(** Storing an accepted replica. *)
Lemma chosen_store v0 v v' from outpos count item :
  0 <= from <= outpos → 0 < count → vec_fits outpos count v' →
  vec_keeps m outpos v v' → replica_ok outpos item v' → chosen v0 v from outpos →
  chosen v0 (Vectors (v_work v') (<[Z.to_nat outpos := item]> (v_out v')) (v_out2 v'))
    from (outpos + 1).
Proof.
  intros Hfrom Hc [Hfit _] Hk (Hb & Ht & Hin & Ha & Hleafok) Hch.
  pose proof (chosen_keeps v0 v v' from outpos ltac:(lia) ltac:(lia) Hk Hch) as [_ Hbel' _ H2' _].
  destruct Hch as [Hw Hbel Ho H2 Hl].
  assert (Hself : <[Z.to_nat outpos := item]> (v_out v') !! Z.to_nat outpos = Some item)
    by (apply list_lookup_insert_eq; lia).
  split.
  - apply Hk.
  - eapply same_below_trans; [exact Hbel'|]. apply (same_below_le outpos); [lia|].
    apply same_below_insert. lia.
  - intros i Hi. destruct (Z.eq_dec i outpos) as [->|].
    + exists item. cbn [v_out]. split_and!; [done..|].
      eapply absent_below_same; [|exact Ha]. apply same_below_insert. lia.
    + apply (out_entry_store v); [done|lia|apply Ho; lia].
  - done.
  - intros Hr i Hi. destruct (Z.eq_dec i outpos) as [->|].
    + destruct (Hleafok Hr) as (l & lf & Hl2 & Hlf). by exists item, l, lf.
    + apply (leaf_entry_store v); [done|lia|apply Hl; [done|lia]].
Qed.

Lemma firstn_body_wp outpos0 count0 v0 :
  0 <= outpos0 → 0 <= count0 → outpos0 + count0 < 2 ^ 31 →
  wf_work m (v_work v0) → vec_fits outpos0 count0 v0 →
  wp (firstn_body env tun leaf_call fuel bucket numrep type tries recurse_to_leaf parent_r
        outpos0 count0 v0)
    (λ '(outpos, v), outpos0 <= outpos <= outpos0 + count0 ∧ chosen v0 v outpos0 outpos).
Proof.
  intros Hop Hct Hlt Hw Hfit. unfold firstn_body.
  apply (wp_loop (λ '(rep, outpos, count, v), 0 <= rep ∧ outpos0 <= outpos ∧ 0 <= count
      ∧ outpos + count = outpos0 + count0 ∧ vec_fits outpos count v
      ∧ chosen v0 v outpos0 outpos) (λ '(rep, _, _, _), Z.to_nat (numrep - rep))).
  - intros [[[rep outpos] count] v] (Hrep & Hge & Hc & Hsum & Hf & Hch). unfold firstn_rep_step.
    rewrite Z.gtb_ltb. destruct ((rep <? numrep) && (0 <? count)) eqn:Hb; [|split; [lia|done]].
    bool_to_prop. apply wp_bind.
    eapply wp_mono; [apply firstn_descent_loop_wp; [lia|lia|lia|apply Hch|done]|].
    intros [[item|] v'] [Hk Hok].
    + pose proof (vec_fits_keeps _ _ _ _ Hk Hf) as Hf'.
      apply wp_bind, wp_aset; [destruct Hf'; lia|]. cbn [wp]. split; [|lia].
      split_and!; [lia..| |by apply (chosen_store v0 v v' outpos0 outpos count)]. split.
      * cbn [v_out]. rewrite length_insert. destruct Hf'; lia.
      * intros Hr. destruct Hf' as [_ Hf']. destruct (Hf' Hr) as (l & ? & ?). exists l.
        split; [done|lia].
    + cbn [wp]. split; [|lia]. split_and!; [lia..| |].
      * by apply (vec_fits_keeps _ _ v).
      * by apply (chosen_keeps v0 v); [lia|lia| |].
  - split_and!; [destruct (nonzero _); lia|lia|lia|lia|exact Hfit|].
    split; [done|done|intros ? ?; lia| |intros _ ? ?; lia].
    unfold out2_same. by destruct (v_out2 v0).
  - destruct (nonzero (stable tun)); lia.
Qed.
End firstn_facts.

(** ** The whole call, with its recursion *)

Record firstn_limits (env : choose_env) (rank : Z → nat) (tun : firstn_tunables) (fuel : nat)
    (tries recurse_tries : Z) : Prop := {
  fl_vary : 0 <= vary_r tun <= 32;
  fl_tries : 0 <= tries < 2 ^ 31 ∧ 0 <= recurse_tries < 2 ^ 31;
  fl_fuel : ∃ (B : Z) (R : nat),
    (0 <= local_retries tun <= B ∧ B < 2 ^ 30)
    ∧ (0 <= local_fallback_retries tun
       ∧ ∀ b, map_bucket (e_map env) b → b_size b + local_fallback_retries tun <= B)
    ∧ (∀ b, map_bucket (e_map env) b → (rank (b_id b) <= R)%nat)
    ∧ (S R * (Z.to_nat B + 2) < fuel)%nat
    ∧ (Z.to_nat tries + 1 < fuel)%nat ∧ (Z.to_nat recurse_tries + 1 < fuel)%nat }.

Section firstn_call.
Context (env : choose_env) (rank : Z → nat) (Henv : wf_env env rank).
#[local] Abbreviation m := (e_map env).
Context (tun : firstn_tunables) (fuel : nat) (tries recurse_tries : Z).
Hypothesis Hlim : firstn_limits env rank tun fuel tries recurse_tries.

Lemma crush_choose_firstn_leaf_wp b n outpos count sub_r v :
  map_bucket m b → wf_work m (v_work v) → v_out2 v = None →
  0 <= outpos → 0 < count → outpos + count < 2 ^ 31 →
  outpos + count <= Z.of_nat (length (v_out v)) →
  wp (crush_choose_firstn_leaf env tun fuel recurse_tries b n outpos count sub_r v)
    (λ '(res, v'), wf_work m (v_work v') ∧ same_below outpos (v_out v) (v_out v')
      ∧ (outpos < res → ∃ lf, leaf_at env b (v_out v') outpos lf)).
Proof.
  intros Hb Hw H2 Hop Hc Hsmall Hlen.
  destruct Hlim as [Hvary [_ Ht] (B & R & HB & Hf & HR & F1 & _ & F3)].
  eapply wp_mono.
  - apply (firstn_body_wp env rank Henv tun (no_call) fuel b n 0 recurse_tries false sub_r B R);
      try done; try lia.
  - intros [res v'] [Hres [Hw' Hs Ho _ _]]. split_and!; [done..|]. intros Hlt.
    destruct (Ho outpos ltac:(lia)) as (lf & Hlf & Hbel & Hty & Hin & Habs). exists lf.
    destruct Hty as [[? _]|(_ & ? & _)]; [|done]. split_and!; try done; try lia. by apply Hin.
Qed.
_ _ _ _
## [Exercise brief]
Only the lines above from the one with "item, l, lf." through the one with "Hf) as Hf'." should be duplicated, character for character.

## [Output for this task]
    + destruct (Hleafok Hr) as (l & lf & Hl2 & Hlf). by exists item, l, lf.
    + apply (leaf_entry_store v); [done|lia|apply Hl; [done|lia]].
Qed.

Lemma firstn_body_wp outpos0 count0 v0 :
  0 <= outpos0 → 0 <= count0 → outpos0 + count0 < 2 ^ 31 →
  wf_work m (v_work v0) → vec_fits outpos0 count0 v0 →
  wp (firstn_body env tun leaf_call fuel bucket numrep type tries recurse_to_leaf parent_r
        outpos0 count0 v0)
    (λ '(outpos, v), outpos0 <= outpos <= outpos0 + count0 ∧ chosen v0 v outpos0 outpos).
Proof.
  intros Hop Hct Hlt Hw Hfit. unfold firstn_body.
  apply (wp_loop (λ '(rep, outpos, count, v), 0 <= rep ∧ outpos0 <= outpos ∧ 0 <= count
      ∧ outpos + count = outpos0 + count0 ∧ vec_fits outpos count v
      ∧ chosen v0 v outpos0 outpos) (λ '(rep, _, _, _), Z.to_nat (numrep - rep))).
  - intros [[[rep outpos] count] v] (Hrep & Hge & Hc & Hsum & Hf & Hch). unfold firstn_rep_step.
    rewrite Z.gtb_ltb. destruct ((rep <? numrep) && (0 <? count)) eqn:Hb; [|split; [lia|done]].
    bool_to_prop. apply wp_bind.
    eapply wp_mono; [apply firstn_descent_loop_wp; [lia|lia|lia|apply Hch|done]|].
    intros [[item|] v'] [Hk Hok].
    + pose proof (vec_fits_keeps _ _ _ _ Hk Hf) as Hf'.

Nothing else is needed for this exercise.